Personal information
- Full name: Bogomil Yankov Dyakov
- Date of birth: 12 April 1984 (age 41)
- Place of birth: Dupnitsa, Bulgaria
- Height: 1.72 m (5 ft 8 in)
- Position(s): Right back

Team information
- Current team: CSKA 1948 U11 (youth manager)

Youth career
- Levski Sofia

Senior career*
- Years: Team / Apps / (Gls)
- 2001–2006: Levski Sofia / 11 / (0)
- 2002–2003: → Pirin Blagoevgrad (loan) / ? / (?)
- 2003–2005: → Rodopa Smolyan (loan) / 50 / (0)
- 2006: → Rodopa Smolyan (loan) / 14 / (0)
- 2007: Spartak Varna / 12 / (0)
- 2007–2013: Slavia Sofia / 106 / (0)
- 2013–2014: Montana / 19 / (0)
- 2014–2015: Lokomotiv Plovdiv / 20 / (0)
- 2015: Pirin Blagoevgrad / 6 / (0)
- 2016: Spartak Pleven / 12 / (0)
- 2016–2018: Septemvri Sofia / 48 / (0)
- 2018–2019: CSKA 1948 / 45 / (0)
- 2020: Vitosha Bistritsa / 14 / (0)
- Total:  / 357 / (0)

International career
- 2004–2005: Bulgaria U21

Managerial career
- 2020–: CSKA 1948 U11

= Bogomil Dyakov =

Bulgarian footballer

Bogomil Dyakov (Богомил Дяков; born 12 April 1984) is a Bulgarian former professional footballer who played as a defender.

==Playing career==

===Early career===
Dyakov came through the youth ranks at Levski Sofia. In his time at the club he made eleven first team appearances in the league. He made his debut during the 2001–02 season, but struggled to get into the first team and spent loan spells at Pirin Blagoevgrad and Rodopa Smolyan.
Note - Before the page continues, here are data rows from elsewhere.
(** X7.  Every row of the file is accounted for exactly once: it is a
    success, an error, a duplicate, a warning or a silent skip. *)
Theorem rows_accounted (df : DataFrame) (file_type : string) (t : table) :
  let st := process_dataframe repr df file_type t in
  success_count st + error_count st + duplicate_count st
  + count is_warning (out st)
  + Z.of_nat (length (List.filter (fun ir => is_skipped (snd ir))
                        (iterrows df)))
  = Z.of_nat (length (data df))
  /\ 0 <= success_count st /\ 0 <= error_count st
  /\ 0 <= duplicate_count st.
Proof.
  cbn zeta. unfold process_dataframe.
  pose proof (process_rows_total (iterrows df) (start t)) as Htot.
  destruct (process_rows_counters (iterrows df) (start t))
    as (Hd & Hs & He); [done|].
  unfold iterrows in *. rewrite length_iterrows_from in Htot.
  cbn [write success_count error_count duplicate_count out].
  rewrite count_snoc. cbn. cbn in Htot.
  change (count is_warning []) with 0 in Htot. lia.
Qed.


(** X9.  Every error of the loop is reported: the error lines written
    are as many as the error counter says, and every row-level line
    carries the number of a row of the file, counted from one. *)
Theorem errors_reported (df : DataFrame) (file_type : string) (t : table) :
  let st := process_dataframe repr df file_type t in
  count is_row_error (out st) = error_count st
  /\ forall l n, l ∈ out st -> row_number l = Some n ->
       1 <= n <= Z.of_nat (length (data df)).
Proof.
  cbn zeta. unfold process_dataframe.
  assert (count is_row_error (out (process_rows repr (iterrows df) (start t)))
          = error_count (process_rows repr (iterrows df) (start t))
          /\ forall l n,
               l ∈ out (process_rows repr (iterrows df) (start t)) ->
               row_number l = Some n ->
               1 <= n <= Z.of_nat (length (data df))) as [Hc Hn].
  { apply (process_rows_invariant
             (fun st => count is_row_error (out st) = error_count st
                /\ forall l n, l ∈ out st -> row_number l = Some n ->
                     1 <= n <= Z.of_nat (length (data df)))).
    { split; [done|]. by intros l n ?%elem_of_nil. }
    intros st [index row] Hin [Hc Hn].
    apply iterrows_from_index in Hin.
    destruct (process_row_cases st index row)
      as [[_ E]|(_ & Hd' & [(w & Hw & Hrow & E)|[(e & H1 & H2 & H3)
                                                  |(H1 & H2 & H3)]])];
      rewrite ?E; [done|..].
    - cbn [write out error_count]. split.
      + rewrite count_snoc. destruct w; try done; cbn; lia.
      + intros l n [H|H]%elem_of_app Hl; [by eapply Hn|].
        apply list_elem_of_singleton in H as ->.
        rewrite Hrow in Hl. injection Hl as <-. lia.
    - rewrite H2, H3. split.
      + rewrite count_snoc. cbn. lia.
      + intros l n [H|H]%elem_of_app Hl; [by eapply Hn|].
        apply list_elem_of_singleton in H as ->.
        cbn in Hl. injection Hl as <-. lia.
    - rewrite H2, H3. split.
      + destruct (_ =? 0)%Z; rewrite ?count_snoc, ?app_nil_r; cbn; lia.
      + intros l n [H|H]%elem_of_app Hl; [by eapply Hn|].
        destruct (_ =? 0)%Z; [|by apply elem_of_nil in H].
        apply list_elem_of_singleton in H as ->. done. }
  cbn [write out error_count]. split.
  - rewrite count_snoc. cbn. lia.
  - intros l n [H|H]%elem_of_app Hl; [by eapply Hn|].
    by apply list_elem_of_singleton in H as ->.
Qed.
Lemma rows_are_parsed_lines_witness :
  csv_text (initial_state []) = csv_header
  /\ forallb decodes (map fst four_lines) = true
  /\ exists w',
       session (initial_state []) true 1000 (line_events four_lines)
       = Running w'
       /\ data_rows (csv_text w') = map row_text (readings 1000 four_lines)
       /\ map parse_row (data_rows (csv_text w'))
          = map Some (readings 1000 four_lines)
       /\ List.length (data_rows (csv_text w'))
          = List.length (filter parses (map fst four_lines))
       /\ map snd (readings 1000 four_lines)
          = flat_map (fun line => match line_value line with
                                  | Some v => [v]
                                  | None => []
                                  end) (map fst four_lines).
Proof.
  split; [reflexivity|]. split; [reflexivity|].
  apply (rows_are_parsed_lines (initial_state []) 1000 four_lines);
    reflexivity.
Defined.

(** C5. A malformed line (empty, whitespace-only, or no integer once
    trimmed) leaves the whole state, the CSV text with it, as it was, and
    raises nothing: the loop goes on. *)
Theorem malformed_line_is_dropped
        (w : State) (line : list byte) (raw : text) (now : Z) :
  connection_closed (arduino w) = false ->
  decode line = Some raw ->
  malformed raw ->
  loop line now w = (Returned tt, w) /\ step w (Line line now) = Running w.
Proof.
  intros Hopen Hdec Hm. apply malformed_not_int in Hm.
  rewrite step_line_open by assumption.
  rewrite loop_open by assumption. unfold read_line.
  rewrite Hdec, record_line_eq, Hm. split; reflexivity.
Qed.

Lemma malformed_line_is_dropped_witness :
  connection_closed (arduino (connected_state [] 0)) = false
  /\ decode (bytes "abc" ++ [x0a]) = Some (str "abc" ++ [Char.newline])
  /\ malformed (str "abc" ++ [Char.newline])
  /\ loop (bytes "abc" ++ [x0a]) 5 (connected_state [] 0)
     = (Returned tt, connected_state [] 0)
  /\ step (connected_state [] 0) (Line (bytes "abc" ++ [x0a]) 5)
     = Running (connected_state [] 0).
Proof.
  split; [reflexivity|]. split; [reflexivity|].
  split; [right; right; reflexivity|].
  apply (malformed_line_is_dropped (connected_state [] 0)
           (bytes "abc" ++ [x0a]) (str "abc" ++ [Char.newline]) 5);
    [reflexivity | reflexivity | right; right; reflexivity].
Defined.
(** * What only [update] changes *)

(** A live particle of a well-formed world holds objects, none of which
    is a template. *)
Lemma live_particle_private (w : World) (p : Particle) :
  wf w -> p ∈ particles (this w) ->
  valid_particle w p /\
  (pos p <> particleSize (this w) /\ size p <> particleSize (this w) /\
   velocity p <> particleSize (this w)) /\
  (pos p <> particleOrigin (this w) /\ size p <> particleOrigin (this w) /\
   velocity p <> particleOrigin (this w)) /\
  color p <> particleColor (this w) /\ color p <> backgroundColor (this w).
Proof.
  intros Hwf Hp.
  pose proof (wf_valid w Hwf) as Hval. rewrite Forall_forall in Hval.
  destruct (elem_of_vec_locs _ p Hp) as (H1 & H2 & H3).
  pose proof (wf_size_private w Hwf) as Hs.
  pose proof (wf_origin_private w Hwf) as Ho.
  pose proof (wf_color_private w Hwf) as Hc.
  pose proof (wf_background_private w Hwf) as Hb.
  assert (Hcp : color p ∈ color <$> particles (this w))
    by (apply list_elem_of_fmap; by exists p).
  split; [by apply Hval|]. repeat split; intros E; rewrite E in *; done.
Qed.

(** An operation other than [update] leaves the array and the objects of
    the live particles alone. *)
Lemma step_keeps_particles (o : Op) (w w' : World) :
  wf w ->
  o <> Update ->
  step o w = Returns (tt, w') ->
  particles (this w') = particles (this w) /\
  forall p : Particle, p ∈ particles (this w) ->
    pos_of w' p = pos_of w p /\ size_of w' p = size_of w p /\
    velocity_of w' p = velocity_of w p /\ color_of w' p = color_of w p.
Proof.
  intros Hwf Ho H.
  assert (Hstore : same_store w w' ->
            particles (this w') = particles (this w) /\
            forall p : Particle, p ∈ particles (this w) ->
              pos_of w' p = pos_of w p /\ size_of w' p = size_of w p /\
              velocity_of w' p = velocity_of w p /\ color_of w' p = color_of w p).
  { intros (Hv & Hc & wd & hg & Ht). split; [by rewrite Ht|].
    intros p _. unfold pos_of, size_of, velocity_of, color_of.
    by rewrite Hv, Hc. }
  unfold pos_of, size_of, velocity_of, color_of.
  destruct o; simpl in H; try done.
  - apply Hstore. by eapply initialize_same_store.
  - apply Hstore. by eapply resize_same_store.
  - apply Hstore. by eapply draw_same_store.
  - injection H as <-. by split.
  - injection H as <-. by split.
  - injection H as <-. by split.
  - injection H as <-. by split.
  - injection H as <-. by split.
  - injection H as <-. by split.
  - injection H as <-. split; [done|]. intros p Hp.
    destruct (live_particle_private w p Hwf Hp) as ((?&?&?&?) & _).
    simpl. by rewrite lookup_app_l.
  - injection H as <-. split; [done|]. intros p Hp.
    destruct (live_particle_private w p Hwf Hp) as ((?&?&?&?) & _).
    simpl. by rewrite !lookup_app_l.
  - injection H as <-. split; [done|]. intros p Hp.
    destruct (live_particle_private w p Hwf Hp) as ((?&?&?&?) & _).
    simpl. by rewrite lookup_app_l.
  - injection H as <-. split; [done|]. intros p Hp.
    destruct (live_particle_private w p Hwf Hp) as ((?&?&?&?) & _).
    simpl. by rewrite !lookup_app_l.
  - unfold write_rgba, read_rgba, modify, get, mbind, M_bind in H.
    destruct (cols w !! backgroundColor (this w)); [|discriminate].
    injection H as <-. split; [done|]. intros p Hp.
    destruct (live_particle_private w p Hwf Hp) as (_ & _ & _ & _ & ?).
    simpl. by rewrite list_lookup_insert_ne.
  - unfold write_vec, read_vec, modify, get, mbind, M_bind in H.
    destruct (vecs w !! particleSize (this w)); [|discriminate].
    injection H as <-. split; [done|]. intros p Hp.
    destruct (live_particle_private w p Hwf Hp) as (_ & (?&?&?) & _).
    simpl. by rewrite !list_lookup_insert_ne.
  - unfold write_rgba, read_rgba, modify, get, mbind, M_bind in H.
    destruct (cols w !! particleColor (this w)); [|discriminate].
    injection H as <-. split; [done|]. intros p Hp.
    destruct (live_particle_private w p Hwf Hp) as (_ & _ & _ & ? & _).
    simpl. by rewrite list_lookup_insert_ne.
  - unfold write_vec, read_vec, modify, get, mbind, M_bind in H.
    destruct (vecs w !! particleOrigin (this w)); [|discriminate].
    injection H as <-. split; [done|]. intros p Hp.
    destruct (live_particle_private w p Hwf Hp) as (_ & _ & (?&?&?) & _).
    simpl. by rewrite !list_lookup_insert_ne.
Qed.

(** X7. In a reachable world no run of operations other than [update]
    changes the array of particles or any object of a live particle: not
    [initialize], [resize] or [draw], and no assignment of the owner, be it
    of a new object or into the fields of a template, since a particle holds
    copies of the templates. *)
Theorem only_update_ages_particles (l : list Op) (w w' : World) :
  reachable w ->
  Forall (fun o => o <> Update) l ->
  run_ops l w = Returns (tt, w') ->
  particles (this w') = particles (this w) /\
  forall p : Particle, p ∈ particles (this w) ->
    pos_of w' p = pos_of w p /\ size_of w' p = size_of w p /\
    velocity_of w' p = velocity_of w p /\ color_of w' p = color_of w p.
Proof.
  intros Hr. apply reachable_wf in Hr. revert w Hr.
  induction l as [|o l IH]; intros w Hwf Hl H.
  - by injection H as <-.
  - apply Forall_cons in Hl as [Ho Hl].
    apply bind_inv in H as ([] & w1 & H1 & H2).
    destruct (step_keeps_particles o w w1 Hwf Ho H1) as [Hps Hobj].
    destruct (IH w1 (step_wf o w w1 Hwf H1) Hl H2) as [Hps' Hobj'].
    split; [by rewrite Hps', Hps|].
    intros p Hp. destruct (Hobj p Hp) as (E1 & E2 & E3 & E4).
    destruct (Hobj' p) as (G1 & G2 & G3 & G4); [by rewrite Hps|].
    by rewrite G1, G2, G3, G4.
Qed.

Lemma reachable_example_populated : reachable example_populated.
Proof.
  exists example_page,
    [Set_particleSpeed 10; Set_particlesPerUpdate 5; Set_maxParticles 3;
     Initialize; Update].
  vm_compute. reflexivity.
Qed.

Lemma only_update_ages_particles_witness :
  reachable example_populated /\
  Forall (fun o => o <> Update)
    [Write_particleSize (Vec2 9 9); Set_particleColor (Rgba 255 0 0 1); Draw] /\
  run_ops [Write_particleSize (Vec2 9 9); Set_particleColor (Rgba 255 0 0 1); Draw]
    example_populated =
    Returns (tt, world_of (run_ops [Write_particleSize (Vec2 9 9);
                                    Set_particleColor (Rgba 255 0 0 1); Draw]
                             example_populated)) /\
  particles (this example_populated) =
    [ mkParticle 10 11 4 12; mkParticle 13 14 5 15; mkParticle 16 17 6 18 ] /\
  size_of (world_of (run_ops [Write_particleSize (Vec2 9 9);
                              Set_particleColor (Rgba 255 0 0 1); Draw]
                       example_populated))
    (mkParticle 10 11 4 12) = size_of example_populated (mkParticle 10 11 4 12).
Proof.
  assert (H : run_ops [Write_particleSize (Vec2 9 9);
                       Set_particleColor (Rgba 255 0 0 1); Draw]
                example_populated =
    Returns (tt, world_of (run_ops [Write_particleSize (Vec2 9 9);
                                    Set_particleColor (Rgba 255 0 0 1); Draw]
                             example_populated)))
    by (vm_compute; reflexivity).
  assert (Hps : particles (this example_populated) =
    [ mkParticle 10 11 4 12; mkParticle 13 14 5 15; mkParticle 16 17 6 18 ])
    by (vm_compute; reflexivity).
  assert (Hl : Forall (fun o => o <> Update)
                 [Write_particleSize (Vec2 9 9);
                  Set_particleColor (Rgba 255 0 0 1); Draw])
    by (repeat constructor; discriminate).
  split; [exact reachable_example_populated|]. split; [exact Hl|].
  split; [exact H|]. split; [exact Hps|].
  destruct (only_update_ages_particles _ _ _ reachable_example_populated Hl H)
    as [_ Hall].
  destruct (Hall (mkParticle 10 11 4 12)) as (_ & Hs & _).
  - rewrite Hps. apply elem_of_cons. by left.
  - exact Hs.
Defined.

(** X6. A call of [update] in a well-formed world paints nothing and
    changes no setting: the context, the canvas, the public fields and the
    cached dimensions are what they were, and two random numbers have been
    drawn for each particle of the batch. *)
Theorem update_leaves_canvas_and_settings (w w' : World) :
  wf w ->
  ParticleSystem_update w = Returns (tt, w') ->
  context w' = context w /\
  host w' = consume (2 * Z.to_nat (particlesPerUpdate (this w))) (host w) /\
  same_config (this w) (this w').
Proof.
  intros Hwf H. pose proof (update_Returns_cap w w' Hwf H) as Hcap.
  destruct (ParticleSystem_update_Returns w Hwf Hcap)
    as (wm & w2 & new & _ & _ & _ & Hupd & Hrel & _).
  rewrite Hupd in H. injection H as <-.
  split; [apply (updated_context _ _ _ Hrel)|]. split.
  - rewrite (updated_host _ _ _ Hrel). by rewrite (updated_batch _ _ _ Hrel).
  - apply (updated_config _ _ _ Hrel).
Qed.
In June 2005, Dyakov returned to Levski Sofia. He made 10 appearances and collected his first A PFG title winner's medal at the end of the 2005–06 season. In the 2006 Summer transfer window he was loaned out again to Rodopa Smolyan.

===Spartak Varna===
On 18 December 2006, Dyakov joined Spartak Varna on a permanent basis.

===Slavia Sofia===
On 1 June 2007, it was officially announced that Dyakov had signed for Slavia Sofia on a long-term deal, for an undisclosed fee. He made his league debut on 12 August 2007 in a 2–0 home win against Beroe Stara Zagora. In November 2010, Dyakov was selected by manager Emil Velev for captain of the team.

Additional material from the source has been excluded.